- _Requirement_
Copy out each line of the listing below that contains the word "Hint".

- _Records for the exercise_
*** Block opens ***

(* ===== verification/Values.v ===== *)
(** * Values: the data shared by the decoders, the encoder and the interface

    [Json] is [serde_json::Value].  [ScVal], [ScAddress], [ScSpecTypeDef] and
    [ScSpecEntry] are the data of the [stellar_xdr] crate, with the variants
    the source matches on; the functions of that crate and of
    [stellar_strkey] are not translated: the ones the source calls are the
    fields of the class [Stellar], with their documented laws. *)
From S2P Require Import Prelude Text Containers.
From Stdlib Require Import Ascii.

Local Open Scope Z_scope.

(** ** JSON *)

(** A number keeps whether it is an integer ([is_i64 || is_u64]) or a float;
    the text of a float is opaque. *)
Inductive Json : Type :=
  | JNull
  | JBool (b : bool)
  | JInt (z : Z)
  | JFloat (text : string)
  | JStr (s : string)
  | JArr (l : list Json)
  | JObj (m : list (string * Json)).

(** [json!({ k: v, .. })] and [Map::new] with [insert]s. *)
Definition mk_obj (l : list (string * Json)) : Json := JObj (bt_of_list l).

Definition as_str (v : Json) : option string := match v with JStr s => Some s | _ => None end.
Definition as_bool (v : Json) : option bool := match v with JBool b => Some b | _ => None end.
Definition as_array (v : Json) : option (list Json) := match v with JArr l => Some l | _ => None end.
Definition as_object (v : Json) : option (list (string * Json)) :=
  match v with JObj m => Some m | _ => None end.
Definition is_null (v : Json) : bool := match v with JNull => true | _ => false end.
Definition as_u64 (v : Json) : option Z :=
  match v with JInt z => if in_u 64 z then Some z else None | _ => None end.

(** [v.get("k")]: [None] unless [v] is an object. *)
Definition json_get (k : string) (v : Json) : option Json :=
  match v with JObj m => bt_get k m | _ => None end.

(** Nesting depth: 0 for a scalar. *)
Fixpoint jdepth (v : Json) : nat :=
  match v with
  | JArr l => S (max_list (jdepth <$> l))
  | JObj m => S (max_list ((λ p, jdepth p.2) <$> m))
  | _ => 0
  end.

(** ** Stellar data *)

(** [ScAddress]; the payloads are 32-byte keys and hashes. *)
Inductive ScAddress : Type :=
  | AddrAccount (ed25519 : list ascii)
  | AddrContract (hash : list ascii)
  | AddrMuxedAccount (id : Z) (ed25519 : list ascii)
  | AddrClaimableBalance (hash : list ascii)
  | AddrLiquidityPool (hash : list ascii).

Inductive ScError : Type :=
  | ErrContract (code : Z)
  | ErrHost (ty code : Z).

Inductive ContractExecutable : Type :=
  | ExecWasm (hash : list ascii)
  | ExecStellarAsset.

(** Four big-endian 64-bit limbs: [UInt256Parts] and [Int256Parts] (whose first
    limb is signed). *)
Record Parts256 := { hi_hi : Z; hi_lo : Z; lo_hi : Z; lo_lo : Z }.

Inductive ScVal : Type :=
  | ScvBool (b : bool)
  | ScvVoid
  | ScvError (e : ScError)
  | ScvU32 (n : Z)
  | ScvI32 (n : Z)
  | ScvU64 (n : Z)
  | ScvI64 (n : Z)
  | ScvTimepoint (n : Z)
  | ScvDuration (n : Z)
  | ScvU128 (hi lo : Z)
  | ScvI128 (hi lo : Z)
  | ScvU256 (p : Parts256)
  | ScvI256 (p : Parts256)
  | ScvBytes (b : list ascii)
  | ScvString (b : list ascii)
  | ScvSymbol (b : list ascii)
  | ScvVec (o : option (list ScVal))
  | ScvMap (o : option (list (ScVal * ScVal)))
  | ScvAddress (a : ScAddress)
  | ScvLedgerKeyContractInstance
  | ScvLedgerKeyNonce (nonce : Z)
  | ScvContractInstance (e : ContractExecutable) (storage : option (list (ScVal * ScVal))).

Inductive ScSpecTypeDef : Type :=
  | TVal | TBool | TVoid | TError | TU32 | TI32 | TU64 | TI64 | TTimepoint | TDuration
  | TU128 | TI128 | TU256 | TI256 | TBytes | TString | TSymbol | TAddress | TMuxedAddress
  | TOption (value_type : ScSpecTypeDef)
  | TResult (ok_type error_type : ScSpecTypeDef)
  | TVec (element_type : ScSpecTypeDef)
  | TMap (key_type value_type : ScSpecTypeDef)
  | TTuple (value_types : list ScSpecTypeDef)
  | TBytesN (n : Z)
  | TUdt (name : string).

(** ** The functions of [stellar_xdr] and [stellar_strkey] the source calls *)

(** The strkey variants: the five the decoder renders, and the rest. *)
Inductive Strkey : Type :=
  | SkPublicKeyEd25519 (ed25519 : list ascii)
  | SkContract (hash : list ascii)
  | SkMuxedAccountEd25519 (id : Z) (ed25519 : list ascii)
  | SkClaimableBalanceV0 (hash : list ascii)
  | SkLiquidityPool (hash : list ascii)
  | SkOther (kind : Z) (payload : list ascii).

Definition strkey_of_address (a : ScAddress) : Strkey :=
  match a with
  | AddrAccount k => SkPublicKeyEd25519 k
  | AddrContract h => SkContract h
  | AddrMuxedAccount i k => SkMuxedAccountEd25519 i k
  | AddrClaimableBalance h => SkClaimableBalanceV0 h
  | AddrLiquidityPool h => SkLiquidityPool h
  end.

Definition address_wf (a : ScAddress) : bool :=
  match a with
  | AddrAccount k | AddrContract k | AddrClaimableBalance k | AddrLiquidityPool k =>
      (length k =? 32)%nat
  | AddrMuxedAccount i k => in_u 64 i && (length k =? 32)%nat
  end.

Class Stellar := {
  (** [Strkey::to_string] and [Strkey::from_string]. *)
  strkey_to_string : Strkey → string;
  strkey_from_string : string → option Strkey;
  (** [ScAddress::from_str]. *)
  sc_address_from_str : string → option ScAddress;
  (** [hex::decode]. *)
  hex_decode : string → option (list ascii);
  (** [StringM::to_utf8_string_lossy]. *)
  to_utf8_string_lossy : string → string;
  (** The order derived for [ScVal]. *)
  scval_cmp : ScVal → ScVal → comparison;
  strkey_roundtrip a : address_wf a = true →
    strkey_from_string (strkey_to_string (strkey_of_address a)) = Some (strkey_of_address a);
  address_roundtrip a : address_wf a = true →
    sc_address_from_str (strkey_to_string (strkey_of_address a)) = Some a;
  address_parsed_wf s a : sc_address_from_str s = Some a → address_wf a = true;
  hex_decode_show b : hex_decode (hex_string b) = Some b;
  (** Muxed accounts, and only they, are written with a leading [M]. *)
  strkey_muxed a :
    starts_with "M" (strkey_to_string (strkey_of_address a))
    = match a with AddrMuxedAccount _ _ => true | _ => false end;
  address_parsed_muxed s i k :
    sc_address_from_str s = Some (AddrMuxedAccount i k) → starts_with "M" s = true;
  strkey_muxed_wf s i k :
    strkey_from_string s = Some (SkMuxedAccountEd25519 i k) → length k = 32%nat;
  address_utf8 a : utf8_valid (strkey_to_string (strkey_of_address a)) = true;
  lossy_valid s : utf8_valid s = true → to_utf8_string_lossy s = s;
  scval_cmp_eq x y : scval_cmp x y = Eq ↔ x = y;
  scval_cmp_antisym x y : scval_cmp y x = CompOpp (scval_cmp x y);
  scval_cmp_trans x y z : scval_cmp x y = Lt → scval_cmp y z = Lt → scval_cmp x z = Lt;
  scval_cmp_symbols a b :
    scval_cmp (ScvSymbol a) (ScvSymbol b) = tcmp (of_bytes a) (of_bytes b);
}.

(** [ScAddress::to_string]. *)
Definition sc_address_to_string `{Stellar} (a : ScAddress) : string :=
  strkey_to_string (strkey_of_address a).

#[export] Instance scval_order `{Stellar} : TotalOrder ScVal := {|
  tcmp := scval_cmp;
  tcmp_eq := scval_cmp_eq;
  tcmp_antisym := scval_cmp_antisym;
  tcmp_trans := scval_cmp_trans;
|}.

(** Capacity of the XDR containers: [VecM], [StringM<32>], [StringM<u32::MAX>]. *)
Definition U32_MAX : Z := 2 ^ 32 - 1.

(** ** Induction over the nested data *)

Section json_induction.
Variable P : Json → Prop.
Hypothesis Hnull : P JNull.
Hypothesis Hbool : ∀ b, P (JBool b).
Hypothesis Hint : ∀ z, P (JInt z).
Hypothesis Hfloat : ∀ s, P (JFloat s).
Hypothesis Hstr : ∀ s, P (JStr s).
Hypothesis Harr : ∀ l, Forall P l → P (JArr l).
Hypothesis Hobj : ∀ m, Forall (λ p, P p.2) m → P (JObj m).

Fixpoint json_ind_strong (v : Json) : P v :=
  match v with
  | JNull => Hnull
  | JBool b => Hbool b
  | JInt z => Hint z
  | JFloat s => Hfloat s
  | JStr s => Hstr s
  | JArr l => Harr l
      ((fix go l := match l return Forall P l with
        | [] => Forall_nil_2 P
        | x :: l' => Forall_cons_2 P x l' (json_ind_strong x) (go l')
        end) l)
  | JObj m => Hobj m
      ((fix go m := match m return Forall (λ p, P p.2) m with
        | [] => Forall_nil_2 _
        | x :: m' => Forall_cons_2 (λ p, P p.2) x m' (json_ind_strong x.2) (go m')
        end) m)
  end.
End json_induction.

Definition forall_opt {A} (P : A → Prop) (o : option A) : Prop :=
  match o with Some x => P x | None => True end.

Section scval_induction.
Variable P : ScVal → Prop.
Hypothesis Hatom : ∀ v,
  match v with ScvVec _ | ScvMap _ | ScvContractInstance _ _ => False | _ => True end → P v.
Hypothesis Hvec : ∀ o, forall_opt (Forall P) o → P (ScvVec o).
Hypothesis Hmap : ∀ o, forall_opt (Forall (λ p, P p.1 ∧ P p.2)) o → P (ScvMap o).
Hypothesis Hinst : ∀ e o,
  forall_opt (Forall (λ p, P p.1 ∧ P p.2)) o → P (ScvContractInstance e o).

Fixpoint scval_ind_strong (v : ScVal) : P v :=
  let go := fix go l := match l return Forall P l with
    | [] => Forall_nil_2 P
    | x :: l' => Forall_cons_2 P x l' (scval_ind_strong x) (go l')
    end in
  let go2 := fix go2 m := match m return Forall (λ p : ScVal * ScVal, P p.1 ∧ P p.2) m with
    | [] => Forall_nil_2 _
    | x :: m' => Forall_cons_2 (λ p : ScVal * ScVal, P p.1 ∧ P p.2) x m'
                   (conj (scval_ind_strong x.1) (scval_ind_strong x.2)) (go2 m')
    end in
  match v with
  | ScvVec o => Hvec o (match o return forall_opt (Forall P) o with
                        | Some l => go l | None => I end)
  | ScvMap o => Hmap o (match o return forall_opt (Forall _) o with
                        | Some m => go2 m | None => I end)
  | ScvContractInstance e o =>
      Hinst e o (match o return forall_opt (Forall _) o with
                 | Some m => go2 m | None => I end)
  | v' => Hatom v' I
  end.
End scval_induction.

Section typedef_induction.
Variable P : ScSpecTypeDef → Prop.
Hypothesis Hatom : ∀ t,
  match t with
  | TOption _ | TResult _ _ | TVec _ | TMap _ _ | TTuple _ => False | _ => True end → P t.
Hypothesis Hoption : ∀ t, P t → P (TOption t).
Hypothesis Hresult : ∀ t e, P t → P e → P (TResult t e).
Hypothesis Hvec : ∀ t, P t → P (TVec t).
Hypothesis Hmap : ∀ k v, P k → P v → P (TMap k v).
Hypothesis Htuple : ∀ l, Forall P l → P (TTuple l).

Fixpoint typedef_ind_strong (t : ScSpecTypeDef) : P t :=
  match t with
  | TOption u => Hoption u (typedef_ind_strong u)
  | TResult u e => Hresult u e (typedef_ind_strong u) (typedef_ind_strong e)
  | TVec u => Hvec u (typedef_ind_strong u)
  | TMap k v => Hmap k v (typedef_ind_strong k) (typedef_ind_strong v)
  | TTuple l => Htuple l
      ((fix go l := match l return Forall P l with
        | [] => Forall_nil_2 P
        | x :: l' => Forall_cons_2 P x l' (typedef_ind_strong x) (go l')
        end) l)
  | t' => Hatom t' I
  end.
End typedef_induction.

(** ** Well-formed JSON: what a [serde_json::Value] can be

    Numbers fit [i64] or [u64], strings are UTF-8, the keys of an object are
    strictly increasing. *)
Inductive json_wf : Json → Prop :=
  | wf_null : json_wf JNull
  | wf_bool b : json_wf (JBool b)
  | wf_int z : in_i 64 z || in_u 64 z = true → json_wf (JInt z)
  | wf_float s : json_wf (JFloat s)
  | wf_str s : utf8_valid s = true → json_wf (JStr s)
  | wf_arr l : Forall json_wf l → json_wf (JArr l)
  | wf_obj m :
      bt_sorted m → Forall (λ p, utf8_valid p.1 = true) m → Forall (λ p, json_wf p.2) m →
      json_wf (JObj m).

(** ** Lemmas *)

Lemma max_list_elem (l : list nat) n : n ∈ l → (n ≤ max_list l)%nat.
Proof. apply max_list_elem_of_le. Qed.

Lemma jdepth_arr_elem l v : v ∈ l → (jdepth v < jdepth (JArr l))%nat.
Proof.
  intros Hin. simpl. apply Nat.lt_succ_r, max_list_elem_of_le. by apply list_elem_of_fmap_2.
Qed.

Lemma jdepth_obj_elem m k v : (k, v) ∈ m → (jdepth v < jdepth (JObj m))%nat.
Proof.
  intros Hin. simpl. apply Nat.lt_succ_r, max_list_elem_of_le.
  apply list_elem_of_fmap. by exists (k, v).
Qed.

#[export] Hint Resolve jdepth_arr_elem jdepth_obj_elem : lq.

Lemma mk_obj_wf l :
  Forall (λ p, utf8_valid p.1 = true ∧ json_wf p.2) l → json_wf (mk_obj l).
Proof.
  intros Hl. unfold mk_obj.
  assert (Forall (λ p, utf8_valid p.1 = true ∧ json_wf p.2) (bt_of_list l)) as Hall.
  { by apply bt_of_list_Forall. }
  constructor; [apply bt_sorted_of_list|..];
    (eapply Forall_impl; [exact Hall|by intros ? []]).
Qed.

#[export] Hint Constructors json_wf : lq.
#[export] Hint Resolve mk_obj_wf : lq.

*** Block closes ***

- _Written reply_
Hypothesis Hint : ∀ z, P (JInt z).
  | JInt z => Hint z
#[export] Hint Resolve jdepth_arr_elem jdepth_obj_elem : lq.
#[export] Hint Constructors json_wf : lq.
#[export] Hint Resolve mk_obj_wf : lq.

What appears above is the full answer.